Task:
Use the entries below and reproduce exactly the lines from the one containing "Definition nfk (n" down to the one containing "Definition pk_id : column", both of them included.

Data provided:
-=-=-=-=-
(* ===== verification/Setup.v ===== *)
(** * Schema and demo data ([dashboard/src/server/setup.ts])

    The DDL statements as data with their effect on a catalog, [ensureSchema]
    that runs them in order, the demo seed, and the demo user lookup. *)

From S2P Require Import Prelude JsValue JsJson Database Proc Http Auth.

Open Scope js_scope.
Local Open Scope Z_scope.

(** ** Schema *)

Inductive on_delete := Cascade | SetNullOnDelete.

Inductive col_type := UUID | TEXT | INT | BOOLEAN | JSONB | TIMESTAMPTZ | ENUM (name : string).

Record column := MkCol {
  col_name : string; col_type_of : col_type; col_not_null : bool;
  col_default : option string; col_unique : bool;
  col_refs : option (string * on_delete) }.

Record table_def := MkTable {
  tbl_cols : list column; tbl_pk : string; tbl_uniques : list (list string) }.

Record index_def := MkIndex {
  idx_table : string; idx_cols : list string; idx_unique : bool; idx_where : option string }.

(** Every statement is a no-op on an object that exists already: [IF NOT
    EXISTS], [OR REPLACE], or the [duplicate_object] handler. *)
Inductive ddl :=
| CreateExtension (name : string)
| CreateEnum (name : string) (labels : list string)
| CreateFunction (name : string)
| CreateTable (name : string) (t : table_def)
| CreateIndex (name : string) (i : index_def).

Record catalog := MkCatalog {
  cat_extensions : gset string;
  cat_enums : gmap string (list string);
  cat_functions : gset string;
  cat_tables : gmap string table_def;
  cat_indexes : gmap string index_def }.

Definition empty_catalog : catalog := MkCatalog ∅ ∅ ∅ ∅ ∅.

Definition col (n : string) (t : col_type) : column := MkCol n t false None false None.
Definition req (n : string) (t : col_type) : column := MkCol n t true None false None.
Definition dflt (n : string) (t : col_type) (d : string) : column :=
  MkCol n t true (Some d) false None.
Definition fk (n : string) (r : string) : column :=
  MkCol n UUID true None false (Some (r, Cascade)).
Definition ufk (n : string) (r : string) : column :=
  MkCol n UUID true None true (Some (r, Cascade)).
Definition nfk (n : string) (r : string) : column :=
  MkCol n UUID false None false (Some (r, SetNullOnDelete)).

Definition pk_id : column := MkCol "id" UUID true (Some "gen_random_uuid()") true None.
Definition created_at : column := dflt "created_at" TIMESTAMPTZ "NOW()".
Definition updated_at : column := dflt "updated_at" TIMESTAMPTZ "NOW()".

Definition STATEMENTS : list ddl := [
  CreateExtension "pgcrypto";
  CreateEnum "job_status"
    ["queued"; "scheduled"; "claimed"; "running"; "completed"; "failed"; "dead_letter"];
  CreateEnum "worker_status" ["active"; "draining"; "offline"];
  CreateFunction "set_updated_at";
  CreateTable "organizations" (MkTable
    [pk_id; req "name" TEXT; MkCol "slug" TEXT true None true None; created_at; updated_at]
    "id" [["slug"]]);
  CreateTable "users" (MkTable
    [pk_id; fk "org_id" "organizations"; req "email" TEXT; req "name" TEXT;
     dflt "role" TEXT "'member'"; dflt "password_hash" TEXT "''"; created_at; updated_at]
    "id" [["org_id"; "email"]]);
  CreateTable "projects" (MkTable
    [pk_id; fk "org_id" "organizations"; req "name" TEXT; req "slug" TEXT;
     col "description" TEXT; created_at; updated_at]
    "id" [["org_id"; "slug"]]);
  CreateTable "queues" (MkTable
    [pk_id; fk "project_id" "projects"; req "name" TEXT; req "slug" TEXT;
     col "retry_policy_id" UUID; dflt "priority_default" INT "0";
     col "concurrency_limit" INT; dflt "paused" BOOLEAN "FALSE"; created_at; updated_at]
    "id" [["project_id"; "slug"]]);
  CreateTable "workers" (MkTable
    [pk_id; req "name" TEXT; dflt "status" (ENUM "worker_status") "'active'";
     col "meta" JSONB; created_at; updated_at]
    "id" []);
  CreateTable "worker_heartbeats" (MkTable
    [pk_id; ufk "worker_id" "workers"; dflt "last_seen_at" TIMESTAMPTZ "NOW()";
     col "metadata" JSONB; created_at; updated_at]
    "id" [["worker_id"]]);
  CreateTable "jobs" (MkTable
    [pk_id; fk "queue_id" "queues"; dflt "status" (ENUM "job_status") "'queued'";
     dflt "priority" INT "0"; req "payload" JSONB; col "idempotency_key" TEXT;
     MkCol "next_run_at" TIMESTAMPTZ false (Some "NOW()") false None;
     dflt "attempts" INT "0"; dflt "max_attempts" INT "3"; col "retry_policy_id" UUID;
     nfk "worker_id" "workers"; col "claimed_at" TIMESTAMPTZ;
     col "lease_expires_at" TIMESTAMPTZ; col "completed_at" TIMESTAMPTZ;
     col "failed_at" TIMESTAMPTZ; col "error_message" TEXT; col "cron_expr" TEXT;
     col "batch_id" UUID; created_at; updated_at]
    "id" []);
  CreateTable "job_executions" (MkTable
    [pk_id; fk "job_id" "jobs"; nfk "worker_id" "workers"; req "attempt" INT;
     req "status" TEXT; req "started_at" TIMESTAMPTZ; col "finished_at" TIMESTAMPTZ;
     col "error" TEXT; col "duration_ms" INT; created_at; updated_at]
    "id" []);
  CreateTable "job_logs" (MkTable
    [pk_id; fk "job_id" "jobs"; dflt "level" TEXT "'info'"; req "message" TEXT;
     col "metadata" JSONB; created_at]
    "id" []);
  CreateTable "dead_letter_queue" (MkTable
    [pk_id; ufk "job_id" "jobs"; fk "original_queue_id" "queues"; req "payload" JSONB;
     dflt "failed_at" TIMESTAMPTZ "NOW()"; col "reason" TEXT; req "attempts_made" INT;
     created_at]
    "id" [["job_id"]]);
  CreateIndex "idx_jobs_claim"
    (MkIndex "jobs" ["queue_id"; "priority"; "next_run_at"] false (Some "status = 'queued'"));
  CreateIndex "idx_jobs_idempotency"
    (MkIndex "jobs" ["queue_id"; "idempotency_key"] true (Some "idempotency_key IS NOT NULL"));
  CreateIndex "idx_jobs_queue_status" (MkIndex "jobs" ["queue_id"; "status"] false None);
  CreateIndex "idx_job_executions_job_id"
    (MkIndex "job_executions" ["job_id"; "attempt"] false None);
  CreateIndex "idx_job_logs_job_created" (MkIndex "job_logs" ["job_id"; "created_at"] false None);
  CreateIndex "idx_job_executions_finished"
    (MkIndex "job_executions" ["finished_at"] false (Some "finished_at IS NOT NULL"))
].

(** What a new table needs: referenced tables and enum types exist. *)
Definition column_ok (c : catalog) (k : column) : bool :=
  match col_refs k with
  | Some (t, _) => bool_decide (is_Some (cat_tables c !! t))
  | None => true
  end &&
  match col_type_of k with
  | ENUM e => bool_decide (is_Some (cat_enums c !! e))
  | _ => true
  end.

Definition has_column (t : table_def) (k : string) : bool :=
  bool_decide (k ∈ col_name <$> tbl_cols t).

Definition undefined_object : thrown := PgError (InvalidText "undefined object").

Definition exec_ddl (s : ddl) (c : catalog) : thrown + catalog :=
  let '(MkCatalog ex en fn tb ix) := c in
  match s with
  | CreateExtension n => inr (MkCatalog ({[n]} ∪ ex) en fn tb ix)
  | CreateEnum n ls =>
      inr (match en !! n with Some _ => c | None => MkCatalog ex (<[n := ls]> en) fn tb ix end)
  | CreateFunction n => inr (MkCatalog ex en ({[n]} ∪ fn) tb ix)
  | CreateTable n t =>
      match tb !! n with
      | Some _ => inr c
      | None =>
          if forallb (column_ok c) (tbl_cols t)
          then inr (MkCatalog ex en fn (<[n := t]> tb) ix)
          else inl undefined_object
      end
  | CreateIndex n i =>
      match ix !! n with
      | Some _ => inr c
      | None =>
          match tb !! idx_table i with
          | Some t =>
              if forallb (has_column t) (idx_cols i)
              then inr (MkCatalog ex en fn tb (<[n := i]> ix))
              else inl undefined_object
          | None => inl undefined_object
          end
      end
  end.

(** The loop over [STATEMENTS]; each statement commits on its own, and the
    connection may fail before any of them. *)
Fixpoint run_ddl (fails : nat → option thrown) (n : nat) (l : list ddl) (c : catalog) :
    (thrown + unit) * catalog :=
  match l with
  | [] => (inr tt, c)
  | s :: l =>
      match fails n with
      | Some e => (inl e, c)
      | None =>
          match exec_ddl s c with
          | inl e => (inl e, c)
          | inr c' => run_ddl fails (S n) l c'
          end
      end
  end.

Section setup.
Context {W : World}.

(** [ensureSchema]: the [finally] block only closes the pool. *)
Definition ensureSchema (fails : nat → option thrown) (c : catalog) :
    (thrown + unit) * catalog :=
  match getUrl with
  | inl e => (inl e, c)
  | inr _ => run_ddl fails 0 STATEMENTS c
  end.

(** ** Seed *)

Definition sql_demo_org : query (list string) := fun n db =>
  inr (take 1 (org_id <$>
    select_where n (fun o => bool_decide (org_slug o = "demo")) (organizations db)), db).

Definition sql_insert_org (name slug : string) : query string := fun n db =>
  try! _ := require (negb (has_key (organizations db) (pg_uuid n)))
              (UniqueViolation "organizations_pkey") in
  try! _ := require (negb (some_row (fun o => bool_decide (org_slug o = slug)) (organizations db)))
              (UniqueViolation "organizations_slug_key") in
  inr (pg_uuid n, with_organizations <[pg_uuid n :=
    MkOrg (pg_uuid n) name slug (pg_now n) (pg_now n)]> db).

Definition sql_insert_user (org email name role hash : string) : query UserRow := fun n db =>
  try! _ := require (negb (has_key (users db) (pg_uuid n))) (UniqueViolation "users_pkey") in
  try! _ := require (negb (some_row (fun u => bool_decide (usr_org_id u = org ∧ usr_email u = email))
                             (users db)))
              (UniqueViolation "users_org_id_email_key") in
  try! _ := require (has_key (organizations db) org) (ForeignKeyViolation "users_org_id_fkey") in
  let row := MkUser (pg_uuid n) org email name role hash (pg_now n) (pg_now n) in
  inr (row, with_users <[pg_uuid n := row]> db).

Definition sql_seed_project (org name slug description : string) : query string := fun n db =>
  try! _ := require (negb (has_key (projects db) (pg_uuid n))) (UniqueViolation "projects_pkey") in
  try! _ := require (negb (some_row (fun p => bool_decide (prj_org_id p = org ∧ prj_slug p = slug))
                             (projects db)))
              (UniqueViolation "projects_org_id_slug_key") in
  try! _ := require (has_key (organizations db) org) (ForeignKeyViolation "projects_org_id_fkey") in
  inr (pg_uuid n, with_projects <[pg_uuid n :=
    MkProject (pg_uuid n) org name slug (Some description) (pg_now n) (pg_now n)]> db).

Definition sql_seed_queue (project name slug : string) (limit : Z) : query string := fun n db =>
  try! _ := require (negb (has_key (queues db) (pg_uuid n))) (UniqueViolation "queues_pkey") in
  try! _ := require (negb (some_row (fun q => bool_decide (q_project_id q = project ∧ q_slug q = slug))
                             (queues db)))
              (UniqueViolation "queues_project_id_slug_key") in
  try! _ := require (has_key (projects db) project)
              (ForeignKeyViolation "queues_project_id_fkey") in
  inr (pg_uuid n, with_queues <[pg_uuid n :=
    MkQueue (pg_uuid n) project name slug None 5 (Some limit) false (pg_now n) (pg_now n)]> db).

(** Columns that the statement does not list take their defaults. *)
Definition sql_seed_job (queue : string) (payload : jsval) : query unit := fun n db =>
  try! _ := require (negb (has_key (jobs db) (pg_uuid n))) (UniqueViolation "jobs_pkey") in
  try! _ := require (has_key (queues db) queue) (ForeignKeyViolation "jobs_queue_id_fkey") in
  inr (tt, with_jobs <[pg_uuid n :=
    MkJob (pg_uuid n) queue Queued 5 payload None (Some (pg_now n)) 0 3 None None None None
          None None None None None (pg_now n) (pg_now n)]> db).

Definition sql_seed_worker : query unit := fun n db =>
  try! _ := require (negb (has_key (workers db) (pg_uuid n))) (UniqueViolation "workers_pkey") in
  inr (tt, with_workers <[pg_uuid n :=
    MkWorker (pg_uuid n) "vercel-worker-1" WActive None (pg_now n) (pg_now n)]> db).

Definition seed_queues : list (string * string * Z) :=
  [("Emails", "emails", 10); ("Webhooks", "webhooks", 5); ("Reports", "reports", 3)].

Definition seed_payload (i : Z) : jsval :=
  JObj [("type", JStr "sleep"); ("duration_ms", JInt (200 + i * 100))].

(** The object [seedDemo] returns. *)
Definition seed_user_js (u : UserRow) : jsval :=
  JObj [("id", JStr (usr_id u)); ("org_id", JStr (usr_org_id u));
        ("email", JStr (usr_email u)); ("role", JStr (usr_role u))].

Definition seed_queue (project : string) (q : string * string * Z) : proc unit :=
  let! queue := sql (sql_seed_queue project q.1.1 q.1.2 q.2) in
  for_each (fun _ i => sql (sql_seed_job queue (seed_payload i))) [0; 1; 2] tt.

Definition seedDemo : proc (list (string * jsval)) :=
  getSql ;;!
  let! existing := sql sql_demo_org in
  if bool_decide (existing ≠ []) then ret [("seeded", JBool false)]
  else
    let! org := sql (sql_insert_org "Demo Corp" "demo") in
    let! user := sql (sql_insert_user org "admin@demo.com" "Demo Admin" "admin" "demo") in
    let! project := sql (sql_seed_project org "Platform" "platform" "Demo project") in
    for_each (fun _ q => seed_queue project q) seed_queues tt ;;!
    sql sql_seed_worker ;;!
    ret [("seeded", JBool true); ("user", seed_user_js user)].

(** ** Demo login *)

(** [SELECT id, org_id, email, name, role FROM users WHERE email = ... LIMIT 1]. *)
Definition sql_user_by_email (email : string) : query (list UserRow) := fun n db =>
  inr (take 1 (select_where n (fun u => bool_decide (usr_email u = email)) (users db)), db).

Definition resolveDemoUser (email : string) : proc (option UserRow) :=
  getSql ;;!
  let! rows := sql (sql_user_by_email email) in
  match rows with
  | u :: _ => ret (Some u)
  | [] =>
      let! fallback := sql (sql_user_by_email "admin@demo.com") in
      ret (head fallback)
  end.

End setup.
-=-=-=-=-
Output for this task:
Definition nfk (n : string) (r : string) : column :=
  MkCol n UUID false None false (Some (r, SetNullOnDelete)).

Definition pk_id : column := MkCol "id" UUID true (Some "gen_random_uuid()") true None.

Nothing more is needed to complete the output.